Dlamini was influenced politically by Midlands ANC firebrand Harry Gwala from the time she had become involved in the Imbali-based Indlangamandla Youth Organisation.
She then rose through the ranks of the ANC Women’s League after being deployed as part of the team which relaunched the body in 1991.
In 1998 she was elected as secretary general, a post she held for a decade, before becoming the league’s president in 2015.
Deployed to the National Assembly in 1994, Dlamini served on the corrections and social welfare portfolio committees, but was found guilty of defrauding Parliament’s travel scheme of R254 000, fined R120 000 and slapped with a five-year suspended sentence.
Her banishment to the political wilderness did not last long, and by May 2009 she was back as deputy social development minister, appointed by President Jacob Zuma, whose lean years coincided with Dlamini’s.
In 2010, Zuma appointed her as social development minister, a position she has held since.
Dlamini has openly professed support for Nkosazana Dlamini-Zuma to become the next ANC president.

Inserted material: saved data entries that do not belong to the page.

(** The claim as written fails twice.  [null] is not an object, yet
    [delete(null)] ends with a [TypeError], not an [ArgumentError]; and in
    [{id: '', user_id: 'u', provider: 'p'}] the three fields are present
    and are strings, yet [unlink] raises an [ArgumentError]. *)
Lemma C2_counterexample :
  ~ (forall (this : UsersManager.t) (arguments : list value) (w : world unit),
       ~ is_object (arg 0 arguments) ->
       raises_ArgumentError idle (UsersManager.delete this arguments) w)
  /\ ~ (forall (this : UsersManager.t) (arguments : list value) (w : world unit),
          is_string (field (arg 0 arguments) "id") ->
          is_string (field (arg 0 arguments) "user_id") ->
          is_string (field (arg 0 arguments) "provider") ->
          ~ raises_ArgumentError idle (UsersManager.unlink this arguments) w).
Proof.
  split.
  - intros H. destruct (H tenant_users [VNull] fresh) as [m Hm].
    + intros [].
    + unfold throws in Hm. discriminate Hm.
  - intros H.
    apply (H tenant_users
             [VObject (<["id" := VStr ""]>
                       (<["user_id" := VStr "u"]> {["provider" := VStr "p"]}))]
             fresh).
    + by eexists.
    + by eexists.
    + by eexists.
    + eexists. reflexivity.
Qed.
(** * The claims *)

(** C1. The diff engine is positional: for sequences [original] and
    [revised] it visits the indices [0 .. max(m,n)-1] in order and, at index
    [i], prints nothing when both records exist with equal texts, the block
    of a Modified entry when both exist and the texts differ, of a Removed
    entry when only [original[i]] exists, of an Added entry when only
    [revised[i]] exists ([classify], collected in order by [diff]); the
    blocks are numbered from 1 and the final count is the number of
    entries, which is the total the report of [compare_qsos] ends with. *)
Theorem compare_records_positional :
  (∀ original revised : list (nat * list N),
     compare_records original revised
     = (render_entries 1 (diff original revised),
        Ok (length (diff original revised))))
  ∧ (∀ (fs : list N → option (list (list N))) (rev0_file rev4_file : list N),
       compare_qsos fs rev0_file rev4_file
       = match extract_qsos fs rev0_file, extract_qsos fs rev4_file with
         | Ok original, Ok revised => (report (diff original revised), Ok ())
         | Raise e, _ => ([], Raise e)
         | Ok _, Raise e => ([], Raise e)
         end).
Proof.
  split; [apply compare_records_diff | apply compare_qsos_report].
Qed.

(** C2, as the code has it. The extractor strips each line first and keeps
    exactly the lines whose stripped text starts with the marker, each
    stored stripped and paired with its 1-based line number, in file order;
    a path that cannot be opened raises [OSError]. *)
Theorem extract_qsos_strips_then_selects
    (fs : list N → option (list (list N))) (filename : list N) :
  extract_qsos fs filename
  = match fs filename with
    | None => Raise OSError
    | Some lines => Ok (qualifying lines)
    end.
Proof.
  unfold extract_qsos, qualifying. destruct (fs filename) as [lines|]; [|done].
  by rewrite extract_loop_qualifying.
Qed.

(** C2 fails as stated: an indented line does not start with the marker
    before trimming, and the extractor keeps it all the same. *)
Lemma extract_qsos_keeps_indented_line :
  startswith (py "  QSO: 7000 CW") (py "QSO:") = false
  ∧ extract_qsos (λ _, Some [py "  QSO: 7000 CW"]) (py "rev_0.log")
    = Ok [(1, py "QSO: 7000 CW")].
Proof. split; vm_compute; reflexivity. Qed.

(** C3. The parser never raises; it returns a dict exactly when the text
    splits into at least 13 tokens, and the dict then maps the 12 field
    names, in their fixed order, to tokens 1 to 12; with fewer tokens it
    returns [None]. *)
Theorem parse_qso_positional (qso_line : list N) :
  parse_qso qso_line
  = Ok (if bool_decide (13 ≤ length (split qso_line))
        then Some (zip field_names (take 12 (drop 1 (split qso_line))))
        else None).
Proof.
  rewrite parse_qso_fields. unfold fields_of. by case_bool_decide.
Qed.

(** C4. At an aligned position where both records exist and their texts
    differ, the block of a Modified entry is printed and counted with no
    changes when either side fails to parse, and when both sides parse to
    the same fields. *)
Theorem modified_counted_without_changes
    (rev0_qsos rev4_qsos : list (nat * list N)) (i amendment_count : nat)
    (orig new : nat * list N) :
  rev0_qsos !! i = Some orig →
  rev4_qsos !! i = Some new →
  orig.2 ≠ new.2 →
  (parse_qso orig.2 = Ok None ∨ parse_qso new.2 = Ok None
   ∨ ∃ d, parse_qso orig.2 = Ok (Some d) ∧ parse_qso new.2 = Ok (Some d)) →
  compare_step rev0_qsos rev4_qsos i amendment_count
  = (render_entry (amendment_count + 1) (Modified orig new []),
     Ok (amendment_count + 1)).
Proof.
  intros Ho Hn Hne Hparse.
  rewrite (compare_step_modified _ _ _ _ orig new) by done.
  do 3 f_equal. destruct Hparse as [H|[H|(d & H1 & H2)]].
  - apply field_changes_unparsed. left. by apply parse_qso_none.
  - apply field_changes_unparsed. right. by apply parse_qso_none.
  - destruct (parse_qso_same _ _ _ H1 H2) as (f & Hf1 & Hf2).
    by apply (field_changes_same _ _ f).
Qed.

(** C4 at a whitespace-only difference. *)
Lemma modified_counted_without_changes_witness :
  compare_step
    [(1, py "QSO: 7000 CW 2024-01-15 1200 LB4UH 599 001 14 LA5XX 599 002 14")]
    [(1, py "QSO:  7000 CW 2024-01-15 1200 LB4UH 599 001 14 LA5XX 599 002 14")]
    0 0
  = (render_entry 1
       (Modified
          (1, py "QSO: 7000 CW 2024-01-15 1200 LB4UH 599 001 14 LA5XX 599 002 14")
          (1, py "QSO:  7000 CW 2024-01-15 1200 LB4UH 599 001 14 LA5XX 599 002 14")
          []),
     Ok 1).
Proof.
  apply (modified_counted_without_changes _ _ 0 0).
  - reflexivity.
  - reflexivity.
  - vm_compute. discriminate.
  - right. right. eexists. split; vm_compute; reflexivity.
Defined.

(** C5. On the example of the specification the two files extract to one
    record each, the comparison prints exactly the block of one Modified
    entry whose changes are [("seq_sent", "001", "003")] and counts 1, and
    the whole run prints the banner, that block and a total of 1. *)
Theorem end_to_end_example :
  extract_qsos example_fs (py "rev_0.log") = Ok [(1, example_rev0)]
  ∧ extract_qsos example_fs (py "rev_4.log") = Ok [(1, example_rev4)]
  ∧ compare_records [(1, example_rev0)] [(1, example_rev4)]
    = (render_entries 1
         [Modified (1, example_rev0) (1, example_rev4)
                   [(py "seq_sent", py "001", py "003")]],
       Ok 1)
  ∧ run example_fs [py "qso_diff_analyzer.py"; py "rev_0.log"; py "rev_4.log"]
    = Process
        ([ times "=" 80;
           py "QSO AMENDMENT REPORT: REV_0 " ++ arrow ++ py " REV_4";
           times "=" 80;
           py (String "010" "") ++ times "-" 60;
           py "AMENDMENT #001";
           times "-" 60;
           py "ORIGINAL (REV_0 L1):";
           py "  " ++ example_rev0;
           py "AMENDED  (REV_4 L1):";
           py "  " ++ example_rev4;
           py "CHANGES: seq_sent: '001' " ++ arrow ++ py " '003'";
           py (String "010" "") ++ times "=" 80;
           py "TOTAL AMENDMENTS: 1";
           times "=" 80 ])
        [] 0.
Proof. repeat split; vm_compute; reflexivity. Qed.

(** C6. Comparing a record sequence with itself prints no amendment block
    and counts 0. *)
Theorem compare_records_identity (qsos : list (nat * list N)) :
  compare_records qsos qsos = ([], Ok 0).
Proof. by rewrite compare_records_diff, diff_same. Qed.

(** C7. When the revised sequence is the original one followed by [k] extra
    records, the comparison prints exactly the [k] Added blocks of those
    records, numbered from 1, and counts [k]; when the last [k] records are
    removed instead, it prints exactly their [k] Removed blocks and counts
    [k]. *)
Theorem compare_records_trailing (original extra : list (nat * list N)) :
  compare_records original (original ++ extra)
  = (render_entries 1 (Added <$> extra), Ok (length extra))
  ∧ compare_records (original ++ extra) original
    = (render_entries 1 (Removed <$> extra), Ok (length extra)).
Proof.
  rewrite !compare_records_diff, diff_appended, diff_truncated.
  by rewrite !length_fmap.
Qed.

(** C8. When either input path cannot be opened, the comparison raises
    [OSError] before printing anything, and the run ends with empty
    standard output and exit status 1. *)
Theorem unreadable_file_aborts
    (fs : list N → option (list (list N))) (prog rev0_file rev4_file : list N) :
  fs rev0_file = None ∨ fs rev4_file = None →
  compare_qsos fs rev0_file rev4_file = ([], Raise OSError)
  ∧ run fs [prog; rev0_file; rev4_file]
    = Process [] [Traceback OSError] 1.
Proof.
  intros H.
  assert (Hc : compare_qsos fs rev0_file rev4_file = ([], Raise OSError)).
  { unfold compare_qsos, extract_qsos.
    destruct H as [-> | ->]; [done|].
    by destruct (fs rev0_file). }
  split; [done|]. unfold run, main. cbn. by rewrite Hc.
Qed.

(** C8 with a readable first file and a missing second file. *)
Lemma unreadable_file_aborts_witness :
  compare_qsos example_fs (py "rev_0.log") (py "missing.log")
  = ([], Raise OSError)
  ∧ run example_fs [py "qso_diff_analyzer.py"; py "rev_0.log"; py "missing.log"]
    = Process [] [Traceback OSError] 1.
Proof.
  apply (unreadable_file_aborts example_fs).
  right. vm_compute. reflexivity.
Defined.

A former ANC KwaZulu-Natal provincial leader, who asked not to be named, says it was her unstinting support for Zuma, coupled with the support she had built up in the Women’s League, which kept her in the political game.
Nozibele Mfunda, now a teacher from East London, had shared a room with Dlamini at the University of Zululand where she studied social work at the time, for two years. Mfunda says Dlamini, who was a year ahead of her, helped shape her political consciousness.
“That woman groomed me,’’ says Mfunda. “I was from a rural area and I had nothing. When her parents brought her food from Imbali, she shared everything with me.
“I would wake up and find her studying at 2am. That woman still got an honours with all the politics…”
Mafunda is outraged by claims that Dlamini is a drunkard.
“I hear all this talk about her being a drunk. That woman never took liquor for reasons that I know. She hates liquor,” Mafunda says.